>>>>

(* ===== verification/RedisMQ.v ===== *)
(** * The Redis Streams message queue (mq/redismq)

    Stream ids and their order, the watermark acknowledgement of [acker], the
    leader lease, delivery terms with [Subscribe], reclaiming, trimming and
    pruning, and the configuration.  The commands of Redis Streams are not part
    of the repository: what a command answers is an argument of the definition
    that issues it, what it is asked to do is part of the result. *)

From S2P Require Import Prelude GoStrings.
From Stdlib Require Import Strings.Ascii.

Local Open Scope Z_scope.

(** ** Stream ids (message.go) *)

(** [strings.IndexByte(id, '-')], as the split at the first dash. *)
Fixpoint split_dash (s : string) : option (string * string) :=
  match s with
  | EmptyString => None
  | String c s' =>
      if ascii_dec c "-" then Some (EmptyString, s')
      else match split_dash s' with
           | Some (a, b) => Some (String c a, b)
           | None => None
           end
  end.

Definition parseID (id : string) : Z * Z :=
  match id with
  | EmptyString => (-1, -1)
  | _ => match split_dash id with
         | None => ((ParseInt64 id).1, 0)
         | Some (ms, seq) => ((ParseInt64 ms).1, (ParseInt64 seq).1)
         end
  end.

Definition compareID (a b : string) : Z :=
  let '(am, as_) := parseID a in
  let '(bm, bs) := parseID b in
  if negb (am =? bm) then (if am <? bm then -1 else 1)
  else if negb (as_ =? bs) then (if as_ <? bs then -1 else 1)
  else 0.

(** ** Watermark acknowledgement (acker.go) *)

Record acker := MkAcker { pending : list string; watermark : string }.

Definition onDeliver (id : string) (a : acker) : acker := MkAcker (pending a ++ [id]) (watermark a).

Definition mark (id : string) (a : acker) : acker :=
  if 0 <? compareID id (watermark a) then MkAcker (pending a) id else a.

(** [for n < len(a.pending) && compareID(a.pending[n], a.watermark) <= 0]. *)
Fixpoint ack_count (ids : list string) (w : string) : nat :=
  match ids with
  | id :: ids' => if compareID id w <=? 0 then S (ack_count ids' w) else O
  | [] => O
  end.

(** [flush] up to the unlock: the ids for [XACK]; [None] when there are none. *)
Definition flush_take (a : acker) : option (acker * list string) :=
  if bool_decide (watermark a = "") || bool_decide (pending a = []) then None
  else match ack_count (pending a) (watermark a) with
       | O => None
       | n => Some (MkAcker (drop n (pending a)) (watermark a), take n (pending a))
       end.

(** [flush] after a failed [XACK]. *)
Definition flush_requeue (ackIDs : list string) (a : acker) : acker :=
  MkAcker (ackIDs ++ pending a) (watermark a).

<<<<

Each line above needs to be written out again exactly.

(* ===== verification/RedisMQ.v ===== *)
(** * The Redis Streams message queue (mq/redismq)

    Stream ids and their order, the watermark acknowledgement of [acker], the
    leader lease, delivery terms with [Subscribe], reclaiming, trimming and
    pruning, and the configuration.  The commands of Redis Streams are not part
    of the repository: what a command answers is an argument of the definition
    that issues it, what it is asked to do is part of the result. *)

From S2P Require Import Prelude GoStrings.
From Stdlib Require Import Strings.Ascii.

Local Open Scope Z_scope.

(** ** Stream ids (message.go) *)

(** [strings.IndexByte(id, '-')], as the split at the first dash. *)
Fixpoint split_dash (s : string) : option (string * string) :=
  match s with
  | EmptyString => None
  | String c s' =>
      if ascii_dec c "-" then Some (EmptyString, s')
      else match split_dash s' with
           | Some (a, b) => Some (String c a, b)
           | None => None
           end
  end.

Definition parseID (id : string) : Z * Z :=
  match id with
  | EmptyString => (-1, -1)
  | _ => match split_dash id with
         | None => ((ParseInt64 id).1, 0)
         | Some (ms, seq) => ((ParseInt64 ms).1, (ParseInt64 seq).1)
         end
  end.

Definition compareID (a b : string) : Z :=
  let '(am, as_) := parseID a in
  let '(bm, bs) := parseID b in
  if negb (am =? bm) then (if am <? bm then -1 else 1)
  else if negb (as_ =? bs) then (if as_ <? bs then -1 else 1)
  else 0.

(** ** Watermark acknowledgement (acker.go) *)

Record acker := MkAcker { pending : list string; watermark : string }.

Definition onDeliver (id : string) (a : acker) : acker := MkAcker (pending a ++ [id]) (watermark a).

Definition mark (id : string) (a : acker) : acker :=
  if 0 <? compareID id (watermark a) then MkAcker (pending a) id else a.

(** [for n < len(a.pending) && compareID(a.pending[n], a.watermark) <= 0]. *)
Fixpoint ack_count (ids : list string) (w : string) : nat :=
  match ids with
  | id :: ids' => if compareID id w <=? 0 then S (ack_count ids' w) else O
  | [] => O
  end.

(** [flush] up to the unlock: the ids for [XACK]; [None] when there are none. *)
Definition flush_take (a : acker) : option (acker * list string) :=
  if bool_decide (watermark a = "") || bool_decide (pending a = []) then None
  else match ack_count (pending a) (watermark a) with
       | O => None
       | n => Some (MkAcker (drop n (pending a)) (watermark a), take n (pending a))
       end.

(** [flush] after a failed [XACK]. *)
Definition flush_requeue (ackIDs : list string) (a : acker) : acker :=
  MkAcker (ackIDs ++ pending a) (watermark a).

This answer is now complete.